§ Work request
Would you return, word for word, the lines of the data below from the line with "rewrite Hdec, (de_stores" through the line with "Definition undeclared_kept w", and no others?

#### Working data ####

Lemma sane_secs_ms s :
  sane_secs s = true -> as_i64 s = s /\ arith_i64 (s * 1000) = Some (s * 1000) /\ 0 <= s * 1000 < i64_lim / 4.
Proof.
  unfold sane_secs. change (i64_lim / 4) with 2305843009213693952.
  rewrite andb_true_iff, Z.leb_le, Z.ltb_lt. intros Hs.
  split; [apply as_i64_id; lia|]. split; [apply arith_i64_ok; lia|lia].
Qed.

(** ** Shared checks *)

Lemma wp_require_queue q (R : Outcome PelicanError unit -> World -> Prop) w :
  (declared (store w) q = true -> R (Done tt) w) ->
  (declared (store w) q = false -> R (Fail (QueueNotFound q)) w) ->
  wp (require_queue q) R w.
Proof.
  intros Hyes Hno. unfold require_queue, declared in *. wps.
  destruct (bool_decide _); cbn; wps; auto.
Qed.

Lemma wp_get_policy q (R : Outcome PelicanError RetentionPolicy -> World -> Prop) w :
  R (Done (policy (store w) q)) w -> wp (get_policy q) R w.
Proof. intros HR. unfold get_policy. wps. exact HR. Qed.

(** Every operation on an undeclared queue reports it and changes nothing. *)
Definition rejects {A} (op : QM A) q w : Prop := op w = (Fail (QueueNotFound q), w).

Lemma require_queue_rejects {A} q (k : unit -> QM A) w :
  declared (store w) q = false -> rejects (bind (require_queue q) k) q w.
Proof.
  intros Hd. unfold rejects, bind.
  enough (require_queue q w = (Fail (QueueNotFound q), w)) as -> by done.
  assert (wp (require_queue q) (fun o w' => o = Fail (QueueNotFound q) /\ w' = w) w) as [Hyes Hno].
  { apply wp_require_queue; [congruence|auto]. }
  destruct (require_queue q w); cbn in *. by subst.
Qed.

(** ** Declaring *)

Definition declare_store (name : string) (pb : bytes) (c : store_t) : store_t :=
  c_insert META_RETENTION_TREE (str_bytes name) pb (c_insert META_QUEUES_TREE (str_bytes name) [] c).

Lemma wp_declare name p (R : Outcome PelicanError unit -> World -> Prop) w :
  wf_policy p = true ->
  (declared (store w) name = true -> R (Fail (QueueAlreadyExists name)) w) ->
  (forall w' pb, declared (store w) name = false -> ser_pol p = Ok pb ->
     store w' = declare_store name pb (store w) -> idgen w' = idgen w ->
     current_bytes (qm w') = current_bytes (qm w) -> max_bytes (qm w') = max_bytes (qm w) ->
     R (Done tt) w') ->
  wp (declare_queue_with_retention name p) R w.
Proof.
  intros Hp Hyes Hno. unfold declare_queue_with_retention, declared in *. wps.
  destruct (bool_decide _); wps; [auto|].
  destruct (ser_pol_total p Hp) as [pb Hpb]. rewrite Hpb. unfold serialization_err. wps.
  eapply Hno; eauto; by wsimp.
Qed.

(** ** Publishing *)

(** The record of a deduplication key at time [now]. *)
Definition record_store (q : string) (m : Message) (p : RetentionPolicy) (now : Z) (c : store_t) : store_t :=
  match dedup_window_secs p, dedup_key m with
  | Some _, Some key => c_insert (dedup_tree_name q) (str_bytes key) (be_bytes 8 (as_u64 now)) c
  | _, _ => c
  end.

(** The time recorded for the message's key, when the queue deduplicates. *)
Definition recorded_ms (q : string) (m : Message) (p : RetentionPolicy) (c : store_t) : option Z :=
  match dedup_window_secs p, dedup_key m with
  | Some s, Some key =>
    if 0 <? s then
      r ← o_get (str_bytes key) (look c (dedup_tree_name q)); r8 ← slice 0 8 r;
      Some (as_i64 (from_be r8))
    else None
  | _, _ => None
  end.
(** ** Crash recovery *)

Lemma Refiled_remove q w0 w1 w2 ms s k :
  safe_name q = true -> s <> Main -> Refiled q w0 w1 ms ->
  store w2 = s_remove s q k (store w1) -> idgen w2 = idgen w1 ->
  current_bytes (qm w2) = current_bytes (qm w1) -> max_bytes (qm w2) = max_bytes (qm w1) ->
  Refiled q w0 w2 ms.
Proof.
  intros Hq Hsm (Hg & HL & HB & HM & Hab) HS HG HB2 HM2. unfold Refiled. rewrite HS, HG.
  split_and!; [lia| |congruence..|].
  - eapply Local_trans; [exact HL|by apply Local_remove].
  - intros Hn. destruct (Hab Hn) as (HQ & ids & Hlen & Hids & Hr). split; [by apply QInv_remove|].
    exists ids. split_and!; auto. rewrite <- Hr. change (ready ?c q) with (omap dec_main (slot c Main q)).
    by rewrite slot_remove_ne by auto.
Qed.

Lemma wp_requeue_loop q l w :
  safe_name q = true -> QInv (store w) (idgen w) q -> slot (store w) Inflight q = l ->
  wp (for_each l (requeue_entry q))
    (returns (fun _ w' => Refiled q w w' (raw_msgs l) /\
       (forall s, s <> Main -> slot (store w') s q = slot (store w) s q))) w.
Proof.
  intros Hq HQ Hl. pose proof (qi_tag _ _ _ HQ) as Hall. rewrite Hl in Hall. clear Hl.
  apply wp_for_each with (I := fun l' w' => exists dn, l = dn ++ l' /\ Refiled q w w' (raw_msgs dn) /\
    (forall s, s <> Main -> slot (store w') s q = slot (store w) s q)).
  - exists []. split_and!; auto. by apply Refiled_refl.
  - intros [k v] l' w1 (dn & -> & HR & Hfr). apply Forall_app in Hall as [_ [Hkv _]%Forall_cons_1].
    destruct Hkv as (i & m & _ & Hs & _). cbn [snd] in Hs. unfold requeue_entry. cbn [snd].
    rewrite (de_stores _ _ Hs). unfold serialization_err. wps. cbn.
    change (c_insert q ?k ?x ?c) with (s_insert Main q k x c) in Hc0.
    exists (dn ++ [(k, v)]). split_and!.
    + by rewrite <- app_assoc.
    + unfold raw_msgs. rewrite omap_app. cbn. rewrite (de_stores _ _ Hs). cbn.
      eapply Refiled_step with (w1 := w1) (c1 := store w1); eauto; wsimp; auto with pelican.
    + intros s Hsm. wsimp. rewrite slot_insert_ne by auto. auto.
  - intros w' (dn & Hdn & HR & Hfr). rewrite app_nil_r in Hdn. subst dn. cbn. auto.
Qed.

Lemma wp_clear_loop q l w w0 ms :
  safe_name q = true -> slot (store w) Inflight q = l -> Refiled q w0 w ms ->
  wp (for_each l (fun kv => remove_key (inflight_tree_name q) kv.1))
    (returns (fun _ w' => Refiled q w0 w' ms /\ slot (store w') Inflight q = [] /\
       (forall s, s <> Inflight -> slot (store w') s q = slot (store w) s q))) w.
Proof.
  intros Hq Hl HR.
  apply wp_for_each with (I := fun l' w' => Refiled q w0 w' ms /\ slot (store w') Inflight q = l' /\
    (forall s, s <> Inflight -> slot (store w') s q = slot (store w) s q)).
  - auto.
  - intros [k v] l' w1 (HR1 & Hsl & Hfr). unfold remove_key. cbn [fst]. wps. cbn.
    change (c_remove (inflight_tree_name q) ?k ?c) with (s_remove Inflight q k c) in *.
    split_and!.
    + by eapply (Refiled_remove q w0 w1 _ ms Inflight).
    + wsimp. slots. rewrite Hsl. cbn. by rewrite bool_decide_true.
    + intros s Hs. wsimp. rewrite slot_remove_ne by auto. auto.
  - intros w' (HR1 & Hsl & Hfr). cbn. auto.
Qed.

Lemma ok_items_map t : ok_items (map Ok t) = t.
Proof. unfold ok_items. induction t as [|kv t IH]; cbn; [done|]. by rewrite IH. Qed.

Lemma wp_recover_queue q w :
  safe_name q = true -> QInv (store w) (idgen w) q ->
  wp (recover_queue q)
    (returns (fun _ w' => Refiled q w w' (raw_msgs (slot (store w) Inflight q)) /\
       slot (store w') Inflight q = [] /\
       (forall s, s <> Main -> s <> Inflight -> slot (store w') s q = slot (store w) s q))) w.
Proof.
  intros Hq HQ. unfold recover_queue. wps. rewrite ok_items_map.
  change (look (store w) (inflight_tree_name q)) with (slot (store w) Inflight q).
  set (w1 := set_db d0 _). assert (unchanged w w1) as (HS & HG & HB & HM)
    by (unfold unchanged, w1; by wsimp). clearbody w1.
  assert (Refiled q w w1 []) as HR0.
  { unfold Refiled. rewrite HS, HG. split_and!; auto with pelican; [lia|]. intros _.
    split; [done|]. by exists []. }
  destruct (slot (store w) Inflight q) as [|kv l] eqn:El.
  - wps. cbn. rewrite HS. auto.
  - wp_step. eapply wp_mono; [apply (wp_requeue_loop q (kv :: l) w1); rewrite ?HS, ?HG; auto|].
    intros [[]| | |] w2 Hp; try done. destruct Hp as [HR Hfr].
    eapply wp_mono; [apply (wp_clear_loop q (kv :: l) w2 w1); [done| |exact HR]|].
    { rewrite Hfr, HS by done. done. }
    intros [[]| | |] w3 Hp; try done. destruct Hp as (HR3 & Hsl & Hfr3). cbn. split_and!; auto.
    + unfold Refiled in *. by rewrite HS, HG, HB, HM in HR3.
    + intros s Hs1 Hs2. rewrite Hfr3, Hfr, HS by done. done.
Qed.

(** The in-flight messages in ascending tag order. *)
Definition inflight_list (c : store_t) (q : string) : list entry := omap dec_tag (slot c Inflight q).

(** The abstract queue after its in-flight messages [ms] were requeued under [ids]. *)
Definition a_recover (ids : list Z) (ms : list Message) (a : AQueue) : AQueue :=
  mkAQ (refile (zip ids ms) (a_ready a)) ∅ (a_dead a) (a_sched a).

(** Queue [q] of [w'] is queue [q] of [w] after recovery. *)
Definition Recovered q w w' : Prop :=
  exists ids, length ids = length (inflight_list (store w) q) /\
    Forall (fun i => idgen w <= i < idgen w') ids /\
    abs (store w') q = a_recover ids (map snd (inflight_list (store w) q)) (abs (store w) q).

Lemma raw_msgs_tag n l :
  n <= u64_lim -> Forall (tag_entry n) l -> raw_msgs l = map snd (omap dec_tag l).
Proof.
  intros Hn. unfold raw_msgs. induction 1 as [|kv l Hkv Hl IH]; cbn; [done|].
  destruct (tag_entry_dec n kv Hn Hkv) as (i & m & Hdec & _ & Hs & _).
  rewrite Hdec, (de_stores _ _ Hs). cbn. by rewrite IH.
Qed.

Lemma Refiled_Recovered q w0 w1 w2 :
  QInv (store w0) (idgen w0) q -> idgen w0 <= idgen w1 -> idgen w2 <= u64_lim ->
  (forall s, slot (store w1) s q = slot (store w0) s q) ->
  Refiled q w1 w2 (raw_msgs (slot (store w1) Inflight q)) -> slot (store w2) Inflight q = [] ->
  (forall s, s <> Main -> s <> Inflight -> slot (store w2) s q = slot (store w1) s q) ->
  Recovered q w0 w2.
Proof.
  intros HQ Hle Hn Heq (Hg & HL & HB & HM & Hab) Hsl Hfr.
  destruct (Hab Hn) as (HQ2 & ids & Hlen & Hids & Hr).
  rewrite Heq, (raw_msgs_tag (idgen w0)) in * by (try apply HQ; lia).
  unfold Recovered, inflight_list. exists ids. split_and!.
  - by rewrite Hlen, length_map.
  - eapply Forall_impl; [exact Hids|]. intros i Hi. cbn in *. lia.
  - rewrite !abs_slots. change (omap dec_main (slot (store w2) Main q)) with (ready (store w2) q).
    rewrite Hr, Hsl, !Hfr, !Heq by done. unfold a_recover. cbn [a_ready a_dead a_sched]. f_equal.
    change (ready ?c q) with (omap dec_main (slot c Main q)). by rewrite Heq.
Qed.

Lemma Recovered_frame q w0 w1 w2 :
  idgen w1 <= idgen w2 -> (forall s, slot (store w2) s q = slot (store w1) s q) ->
  Recovered q w0 w1 -> Recovered q w0 w2.
Proof.
  intros Hg Heq (ids & Hlen & Hids & Ha). exists ids. split_and!; auto.
  - eapply Forall_impl; [exact Hids|]. intros i Hi. cbn in *. lia.
  - by rewrite (abs_ext _ _ _ Heq).
Qed.

Definition undeclared_kept w w' : Prop :=
  forall q, safe_name q = true -> declared (store w) q = false ->
  forall s, slot (store w') s q = slot (store w) s q.

Definition recover_post w (o : Outcome PelicanError unit) w' : Prop :=
  o = Done tt /\ idgen w <= idgen w' /\
  current_bytes (qm w') = current_bytes (qm w) /\ max_bytes (qm w') = max_bytes (qm w) /\
  (forall q, declared (store w') q = declared (store w) q) /\
  (forall q, policy (store w') q = policy (store w) q) /\ undeclared_kept w w' /\
  (idgen w' <= u64_lim -> Inv (store w') (idgen w') /\
     forall q, declared (store w) q = true -> Recovered q w w').

(** The state of the loop over the queue names: [l] are the queues still to be
    recovered, the others are. *)
Definition recovering w (l : list string) w' : Prop :=
  NoDup l /\ (forall q, q ∈ l -> q ∈ queue_names (store w)) /\ idgen w <= idgen w' /\
  current_bytes (qm w') = current_bytes (qm w) /\ max_bytes (qm w') = max_bytes (qm w) /\
  (forall t, t = META_QUEUES_TREE \/ t = META_RETENTION_TREE -> look (store w') t = look (store w) t) /\
  c_sorted (store w') /\ undeclared_kept w w' /\
  (forall q, q ∈ l -> forall s, slot (store w') s q = slot (store w) s q) /\
  (idgen w' <= u64_lim -> forall q, q ∈ queue_names (store w) -> q ∉ l ->
     QInv (store w') (idgen w') q /\ Recovered q w w').

Lemma recovering_step q l w w1 :
  Inv (store w) (idgen w) -> recovering w (q :: l) w1 ->
  wp (recover_queue q) (returns (fun _ w2 => recovering w l w2)) w1.
Proof.
  intros HI (Hnd' & Hsub & Hg & HB & HM & Hmeta & Hso & Hun & Hrem & Hdone).
  assert (forall q, q ∈ queue_names (store w) -> safe_name q = true /\ QInv (store w) (idgen w) q) as Hall.
  { intros q' Hin. apply (queue_names_declared _ _ _ HI) in Hin. split; [by eapply inv_safe|by apply HI]. }
  apply NoDup_cons in Hnd' as [Hni Hnd']. destruct (Hall q) as [Hq HQ]; [apply Hsub; left|].
  assert (forall s, slot (store w1) s q = slot (store w) s q) as Heq by (apply Hrem; left).
  assert (QInv (store w1) (idgen w1) q) as HQ1
    by (eapply QInv_mono; [exact Hg|]; by eapply QInv_ext).
  eapply wp_mono; [by apply wp_recover_queue|]. intros [[]| | |] w2 Hp; try done. cbn in *.
  destruct Hp as (HR & Hsl & Hfr). pose proof HR as (Hg2 & HL & HB2 & HM2 & Hab).
  assert (forall q' s, q' ∈ queue_names (store w) -> q' <> q ->
    slot (store w2) s q' = slot (store w1) s q') as Hother.
  { intros q' s Hin Hne. apply (loc_slot _ _ _ HL); [by apply Hall|done]. }
  split_and!; auto; try lia; try congruence.
  - intros q' Hin. apply Hsub. by right.
  - intros t Ht. rewrite (loc_meta _ _ _ HL) by done. auto.
  - by apply HL.
  - intros q' Hq' Hnd1 s. rewrite <- Hun by done. apply (loc_slot _ _ _ HL); [done|].
    intros ->. specialize (Hsub q ltac:(left)). apply (queue_names_declared _ _ _ HI) in Hsub. congruence.
  - intros q' Hin s. rewrite Hother; [by apply Hrem; right|apply Hsub; by right|congruence].
  - intros Hn q' Hin Hni'. destruct (decide (q' = q)) as [->|Hne].
    + split; [by apply Hab|]. by eapply (Refiled_Recovered q w w1 w2).
    + destruct (Hdone ltac:(lia) q' Hin) as [HQd HRd]; [by rewrite not_elem_of_cons|].
      split; [|apply (Recovered_frame q' w w1 w2); auto].
      eapply QInv_mono; [exact Hg2|]. eapply QInv_ext; [|exact HQd]. auto.
Qed.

####

§ Your solution
  rewrite Hdec, (de_stores _ _ Hs). cbn. by rewrite IH.
Qed.

Lemma Refiled_Recovered q w0 w1 w2 :
  QInv (store w0) (idgen w0) q -> idgen w0 <= idgen w1 -> idgen w2 <= u64_lim ->
  (forall s, slot (store w1) s q = slot (store w0) s q) ->
  Refiled q w1 w2 (raw_msgs (slot (store w1) Inflight q)) -> slot (store w2) Inflight q = [] ->
  (forall s, s <> Main -> s <> Inflight -> slot (store w2) s q = slot (store w1) s q) ->
  Recovered q w0 w2.
Proof.
  intros HQ Hle Hn Heq (Hg & HL & HB & HM & Hab) Hsl Hfr.
  destruct (Hab Hn) as (HQ2 & ids & Hlen & Hids & Hr).
  rewrite Heq, (raw_msgs_tag (idgen w0)) in * by (try apply HQ; lia).
  unfold Recovered, inflight_list. exists ids. split_and!.
  - by rewrite Hlen, length_map.
  - eapply Forall_impl; [exact Hids|]. intros i Hi. cbn in *. lia.
  - rewrite !abs_slots. change (omap dec_main (slot (store w2) Main q)) with (ready (store w2) q).
    rewrite Hr, Hsl, !Hfr, !Heq by done. unfold a_recover. cbn [a_ready a_dead a_sched]. f_equal.
    change (ready ?c q) with (omap dec_main (slot c Main q)). by rewrite Heq.
Qed.

Lemma Recovered_frame q w0 w1 w2 :
  idgen w1 <= idgen w2 -> (forall s, slot (store w2) s q = slot (store w1) s q) ->
  Recovered q w0 w1 -> Recovered q w0 w2.
Proof.
  intros Hg Heq (ids & Hlen & Hids & Ha). exists ids. split_and!; auto.
  - eapply Forall_impl; [exact Hids|]. intros i Hi. cbn in *. lia.
  - by rewrite (abs_ext _ _ _ Heq).
Qed.

Definition undeclared_kept w w' : Prop :=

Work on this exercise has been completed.